> _Supplied material_:

◇ ◇ ◇

(** What a group can add to the zones: nothing, or the zone of four
    numbers that the evaluator returned. *)
Lemma convert_group_inv64 zones (g : group) zs :
  B64.convert_group py_eval zones g = Ok zs ->
  zs = zones \/
  exists L R T B,
    B64.valid L = true /\ B64.valid R = true /\ B64.valid T = true /\ B64.valid B = true /\
    let x := B64.clamp (B64.py_min L R) in
    let y := B64.clamp (B64.py_min T B) in
    let w := B64.sub (B64.clamp (B64.py_max L R)) x in
    let h := B64.sub (B64.clamp (B64.py_max T B)) y in
    zs = zones ++ [B64.Zone (B64.round3 x) (B64.round3 y)
                     (B64.round3 (B64.clamp w)) (B64.round3 (B64.clamp h))].
Proof.
  intros H.
  destruct (forallb (has_key g) GRID_KEYS) eqn:Hall.
  - cbn [forallb GRID_KEYS] in Hall. rewrite !andb_true_iff in Hall.
    destruct Hall as (HL & HR & HT & HB & _).
    unfold has_key in HL, HR, HT, HB.
    apply bool_decide_eq_true in HL, HR, HT, HB.
    destruct HL as [sL HL], HR as [sR HR], HT as [sT HT], HB as [sB HB].
    rewrite (convert_group_edges64 zones g _ _ _ _ HL HR HT HB) in H.
    unfold_bind.
    destruct (B64.safe_eval py_eval sL) as [L| |] eqn:EL; try discriminate H.
    destruct (B64.safe_eval py_eval sR) as [R| |] eqn:ER; try discriminate H.
    destruct (B64.safe_eval py_eval sT) as [T| |] eqn:ET; try discriminate H.
    destruct (B64.safe_eval py_eval sB) as [B| |] eqn:EB; try discriminate H.
    cbn zeta in H. injection H as <-.
    destruct (B64.positive _ && B64.positive _); [|left; apply app_nil_r].
    right. exists L, R, T, B.
    repeat (split; [eauto using safe_eval_valid64|]). reflexivity.
  - unfold B64.convert_group in H. rewrite Hall in H. injection H as <-.
    left. reflexivity.
Qed.

Lemma rounded_minimum_in_plane L R :
  B64.valid L = true -> B64.valid R = true ->
  B64.in_plane (B64.round3 (B64.clamp (B64.py_min L R))).
Proof.
  intros VL VR. apply round3_clamped64.
  - apply clamp_valid64, py_min_valid64; assumption.
  - apply clamp_clamped64.
Qed.

Lemma collect_zones_in_plane gs : forall zones zs,
  Forall (fun z => B64.in_plane (B64.z_x z) /\ B64.in_plane (B64.z_y z)) zones ->
  B64.collect_zones py_eval zones gs = Ok zs ->
  Forall (fun z => B64.in_plane (B64.z_x z) /\ B64.in_plane (B64.z_y z)) zs.
Proof.
  induction gs as [|g gs IH]; intros zones zs Hz H.
  - cbn in H. injection H as <-. exact Hz.
  - cbn [B64.collect_zones] in H. unfold_bind.
    destruct (B64.convert_group py_eval zones g) as [zones'| |] eqn:E; try discriminate H.
    apply (IH zones' zs); [|exact H].
    apply convert_group_inv64 in E.
    destruct E as [->|(L & R & T & B & VL & VR & VT & VB & ->)]; [exact Hz|].
    apply Forall_app. split; [exact Hz|].
    constructor; [|constructor]. cbn [B64.z_x B64.z_y].
    split; apply rounded_minimum_in_plane; assumption.
Qed.

(** A left edge below 0: x is 0 and the width is the rounded right edge,
    a number of the plane. *)
Lemma negative_edge64 lo hi :
  B64.valid hi = true ->
  B64.lt lo B64.zero = true ->
  B64.round3 (B64.clamp lo) = B64.zero /\
  B64.in_plane (B64.round3 (B64.clamp (B64.sub (B64.clamp hi) (B64.clamp lo)))).
Proof.
  intros V H. rewrite (clamp_negative64 lo H).
  rewrite (sub_zero64 _ (clamp_clamped64 hi)).
  rewrite (clamp_id64 _ (clamp_clamped64 hi)).
  split; [reflexivity|].
  apply round3_clamped64; [apply clamp_valid64, V|apply clamp_clamped64].
Qed.

End ConverterFacts64.

Section ConvertOne64.

Variable py_eval : string -> gmap string spec_float -> result spec_float.
Hypothesis Hpy : B64.returns_floats py_eval.

(** The zone of one complete group whose edges evaluate. *)
Lemma convert_one64 (g : group) sL sR sT sB L R T B z :
  g !! "GridLeft" = Some sL -> g !! "GridRight" = Some sR ->
  g !! "GridTop" = Some sT -> g !! "GridBottom" = Some sB ->
  B64.safe_eval py_eval sL = Ok L -> B64.safe_eval py_eval sR = Ok R ->
  B64.safe_eval py_eval sT = Ok T -> B64.safe_eval py_eval sB = Ok B ->
  B64.convert py_eval [g] = Ok [z] ->
  let x := B64.clamp (B64.py_min L R) in
  let y := B64.clamp (B64.py_min T B) in
  let w := B64.sub (B64.clamp (B64.py_max L R)) x in
  let h := B64.sub (B64.clamp (B64.py_max T B)) y in
  z = B64.Zone (B64.round3 x) (B64.round3 y)
        (B64.round3 (B64.clamp w)) (B64.round3 (B64.clamp h)).
Proof.
  intros HL HR HT HB EL ER ET EB H x y w h.
  unfold B64.convert in H. cbn [B64.collect_zones] in H.
  rewrite (convert_group_edges64 py_eval [] g _ _ _ _ HL HR HT HB) in H.
  rewrite EL, ER, ET, EB in H. unfold_bind. cbn zeta in H.
  fold x y in H. fold w h in H.
  destruct (B64.positive (B64.clamp w) && B64.positive (B64.clamp h));
    [|discriminate H].
  cbn in H. injection H as <-. reflexivity.
Qed.

(** With a left edge below 0 the zone starts at 0 and ends within the
    plane, and so from top to bottom. *)
Lemma negative_edge_zone64 (g : group) sL sR sT sB L R T B z :
  g !! "GridLeft" = Some sL -> g !! "GridRight" = Some sR ->
  g !! "GridTop" = Some sT -> g !! "GridBottom" = Some sB ->
  B64.safe_eval py_eval sL = Ok L -> B64.safe_eval py_eval sR = Ok R ->
  B64.safe_eval py_eval sT = Ok T -> B64.safe_eval py_eval sB = Ok B ->
  B64.convert py_eval [g] = Ok [z] ->
  (B64.lt (B64.py_min L R) B64.zero = true ->
   B64.z_x z = B64.zero /\ B64.in_plane (B64.z_width z)) /\
  (B64.lt (B64.py_min T B) B64.zero = true ->
   B64.z_y z = B64.zero /\ B64.in_plane (B64.z_height z)).
Proof.
  intros HL HR HT HB EL ER ET EB H.
  rewrite (convert_one64 g _ _ _ _ _ _ _ _ z HL HR HT HB EL ER ET EB H).
  cbn [B64.z_x B64.z_y B64.z_width B64.z_height].
  pose proof (safe_eval_valid64 py_eval Hpy _ _ EL) as VL.
  pose proof (safe_eval_valid64 py_eval Hpy _ _ ER) as VR.
  pose proof (safe_eval_valid64 py_eval Hpy _ _ ET) as VT.
  pose proof (safe_eval_valid64 py_eval Hpy _ _ EB) as VB.
  split; intros Hneg.
  - apply (negative_edge64 (B64.py_min L R) (B64.py_max L R)); [|exact Hneg].
    apply py_max_valid64; assumption.
  - apply (negative_edge64 (B64.py_min T B) (B64.py_max T B)); [|exact Hneg].
    apply py_max_valid64; assumption.
Qed.

End ConvertOne64.

(** *** The evaluator on literals and names *)

Lemma check_valid64 v v' : B64.check v = Ok v' -> B64.valid v' = true.
Proof.
  unfold B64.check. destruct (valid_binary B64.prec B64.emax v) eqn:E; [|discriminate].
  intros [= <-]. exact E.
Qed.

Lemma literal_valid64 q v : B64.literal q = Ok v -> B64.valid v = true.
Proof.
  unfold B64.literal. destruct (_ && _); [|discriminate]. apply check_valid64.
Qed.

Lemma py_eval_returns_floats : B64.returns_floats B64.py_eval.
Proof.
  intros s env v. unfold B64.py_eval.
  destruct (PyEval.parse_string s) as [e rest| |]; try discriminate.
  destruct e as [q|n|[|] a|op a b]; cbn [B64.eval_expr]; try discriminate.
  - apply literal_valid64.
  - destruct (PyEval.reserved_name n); [discriminate|].
    destruct (env !! n) as [x|]; [apply check_valid64|discriminate].
  - destruct a; try discriminate. apply literal_valid64.
  - destruct a as [q| | |]; try discriminate.
    destruct (Qeq_bool q 0); [discriminate|]. unfold_bind.
    destruct (B64.literal q) as [x| |] eqn:E; try discriminate.
    intros [= <-]. apply literal_valid64 in E.
    destruct x; exact E.
Qed.


(** ** The claims *)




(** C2, amended. Every emitted rectangle has 0 <= x <= 100 and
    0 <= y <= 100. That x + width <= 100 is not guaranteed is right, but a
    negative edge is not what breaks it: the edges are clamped before the
    subtraction, so a group whose unclamped left (top) edge is negative has
    x = 0 (y = 0) and x + width <= 100 (y + height <= 100). What breaks it
    is the rounding of x and of the width, one by one: GridLeft=0.0025 and
    GridRight=100 give x = 0.003 and width = 99.998. *)
Theorem C2_plane_up_to_rounding py_eval :
  B64.returns_floats py_eval ->
  (forall gs zs z,
      B64.convert py_eval gs = Ok zs -> In z zs ->
      B64.in_plane (B64.z_x z) /\ B64.in_plane (B64.z_y z)) /\
  (forall (g : group) sL sR sT sB L R T B z,
      g !! "GridLeft" = Some sL -> g !! "GridRight" = Some sR ->
      g !! "GridTop" = Some sT -> g !! "GridBottom" = Some sB ->
      B64.safe_eval py_eval sL = Ok L -> B64.safe_eval py_eval sR = Ok R ->
      B64.safe_eval py_eval sT = Ok T -> B64.safe_eval py_eval sB = Ok B ->
      B64.convert py_eval [g] = Ok [z] ->
      (B64.lt (B64.py_min L R) B64.zero = true ->
       exists x w, B64.value (B64.z_x z) = Some x /\ B64.value (B64.z_width z) = Some w /\
                   x == 0 /\ x + w <= 100) /\
      (B64.lt (B64.py_min T B) B64.zero = true ->
       exists y h, B64.value (B64.z_y z) = Some y /\ B64.value (B64.z_height z) = Some h /\
                   y == 0 /\ y + h <= 100)) /\
  (exists z x w,
      B64.convert B64.py_eval [edges "0.0025" "100" "0" "50"] = Ok [z] /\
      B64.py_eval "0.003" B64.VARS = Ok (B64.z_x z) /\
      B64.py_eval "99.998" B64.VARS = Ok (B64.z_width z) /\
      B64.value (B64.z_x z) = Some x /\ B64.value (B64.z_width z) = Some w /\
      100 < x + w).
Proof.
  intros Hpy. split; [|split].
  - intros gs zs z H Hin. unfold B64.convert in H. unfold_bind.
    destruct (B64.collect_zones py_eval [] gs) as [zones| |] eqn:E; try discriminate H.
    injection H as <-. apply dedupe_In64 in Hin.
    apply (collect_zones_in_plane py_eval Hpy) in E; [|constructor].
    rewrite List.Forall_forall in E. exact (E z Hin).
  - intros g sL sR sT sB L R T B z HL HR HT HB EL ER ET EB H.
    destruct (negative_edge_zone64 py_eval Hpy g _ _ _ _ _ _ _ _ z
                HL HR HT HB EL ER ET EB H) as [Hx Hy].
    split; intros Hneg.
    + destruct (Hx Hneg) as (E0 & w & Ew & Hw).
      exists 0, w. rewrite E0. split; [reflexivity|]. split; [exact Ew|].
      split; [reflexivity|]. lra.
    + destruct (Hy Hneg) as (E0 & h & Eh & Hh).
      exists 0, h. rewrite E0. split; [reflexivity|]. split; [exact Eh|].
      split; [reflexivity|]. lra.
  - eexists _, _, _. split; [vm_compute; reflexivity|].
    cbn [B64.z_x B64.z_width].
    split; [vm_compute; reflexivity|]. split; [vm_compute; reflexivity|].
    split; [reflexivity|]. split; [reflexivity|]. vm_compute. reflexivity.
Qed.

(** C2, an instance: x and y of the zone of GridLeft=0.0025 and
    GridRight=100 lie in the plane. *)
Lemma C2_plane_up_to_rounding_witness :
  B64.returns_floats B64.py_eval /\
  exists z, B64.convert B64.py_eval [edges "0.0025" "100" "0" "50"] = Ok [z] /\
            B64.in_plane (B64.z_x z) /\ B64.in_plane (B64.z_y z).
Proof.
  split; [exact py_eval_returns_floats|].
  eexists. split; [vm_compute; reflexivity|].
  destruct (C2_plane_up_to_rounding B64.py_eval py_eval_returns_floats) as (HA & _).
  apply (HA [edges "0.0025" "100" "0" "50"] _ _ ltac:(vm_compute; reflexivity)).
  left. reflexivity.
Defined.

(** C2 as stated fails: no group whose unclamped left edge is negative is
    emitted with x + width > 100; left edge -50 and right edge 100 give
    x = 0 and width = 100. *)
Lemma C2_counterexample :
  (~ exists py_eval (g : group) sL sR sT sB L R T B z x w,
       B64.returns_floats py_eval /\
       g !! "GridLeft" = Some sL /\ g !! "GridRight" = Some sR /\
       g !! "GridTop" = Some sT /\ g !! "GridBottom" = Some sB /\
       B64.safe_eval py_eval sL = Ok L /\ B64.safe_eval py_eval sR = Ok R /\
       B64.safe_eval py_eval sT = Ok T /\ B64.safe_eval py_eval sB = Ok B /\
       B64.lt (B64.py_min L R) B64.zero = true /\
       B64.convert py_eval [g] = Ok [z] /\
       B64.value (B64.z_x z) = Some x /\ B64.value (B64.z_width z) = Some w /\
       100 < x + w) /\
  B64.convert B64.py_eval [edges "-50" "100" "0" "50"]
  = Ok [B64.Zone B64.zero B64.zero B64.hundred (B64.of_Z 50)].
Proof.
  split; [|vm_compute; reflexivity].
  intros (py_eval & g & sL & sR & sT & sB & L & R & T & B & z & x & w & Hpy
          & HL & HR & HT & HB & EL & ER & ET & EB & Hneg & H & Ex & Ew & Hgt).
  destruct (negative_edge_zone64 py_eval Hpy g _ _ _ _ _ _ _ _ z
              HL HR HT HB EL ER ET EB H) as [Hx _].
  destruct (Hx Hneg) as (E0 & w' & Ew' & Hw).
  rewrite E0 in Ex. injection Ex as <-.
  rewrite Ew' in Ew. injection Ew as <-. lra.
Qed.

◇ ◇ ◇

> _What the task asks_: Please transcribe only the lines in the records above running from the line that has "z = B64.Zone (B64.round3 x) (B64.round3 y)" through the line that has "- apply (negative_edge64 (B64.py_min L", both included, exactly as they appear.

> _Written answer_:
  z = B64.Zone (B64.round3 x) (B64.round3 y)
        (B64.round3 (B64.clamp w)) (B64.round3 (B64.clamp h)).
Proof.
  intros HL HR HT HB EL ER ET EB H x y w h.
  unfold B64.convert in H. cbn [B64.collect_zones] in H.
  rewrite (convert_group_edges64 py_eval [] g _ _ _ _ HL HR HT HB) in H.
  rewrite EL, ER, ET, EB in H. unfold_bind. cbn zeta in H.
  fold x y in H. fold w h in H.
  destruct (B64.positive (B64.clamp w) && B64.positive (B64.clamp h));
    [|discriminate H].
  cbn in H. injection H as <-. reflexivity.
Qed.

(** With a left edge below 0 the zone starts at 0 and ends within the
    plane, and so from top to bottom. *)
Lemma negative_edge_zone64 (g : group) sL sR sT sB L R T B z :
  g !! "GridLeft" = Some sL -> g !! "GridRight" = Some sR ->
  g !! "GridTop" = Some sT -> g !! "GridBottom" = Some sB ->
  B64.safe_eval py_eval sL = Ok L -> B64.safe_eval py_eval sR = Ok R ->
  B64.safe_eval py_eval sT = Ok T -> B64.safe_eval py_eval sB = Ok B ->
  B64.convert py_eval [g] = Ok [z] ->
  (B64.lt (B64.py_min L R) B64.zero = true ->
   B64.z_x z = B64.zero /\ B64.in_plane (B64.z_width z)) /\
  (B64.lt (B64.py_min T B) B64.zero = true ->
   B64.z_y z = B64.zero /\ B64.in_plane (B64.z_height z)).
Proof.
  intros HL HR HT HB EL ER ET EB H.
  rewrite (convert_one64 g _ _ _ _ _ _ _ _ z HL HR HT HB EL ER ET EB H).
  cbn [B64.z_x B64.z_y B64.z_width B64.z_height].
  pose proof (safe_eval_valid64 py_eval Hpy _ _ EL) as VL.
  pose proof (safe_eval_valid64 py_eval Hpy _ _ ER) as VR.
  pose proof (safe_eval_valid64 py_eval Hpy _ _ ET) as VT.
  pose proof (safe_eval_valid64 py_eval Hpy _ _ EB) as VB.
  split; intros Hneg.
  - apply (negative_edge64 (B64.py_min L R) (B64.py_max L R)); [|exact Hneg].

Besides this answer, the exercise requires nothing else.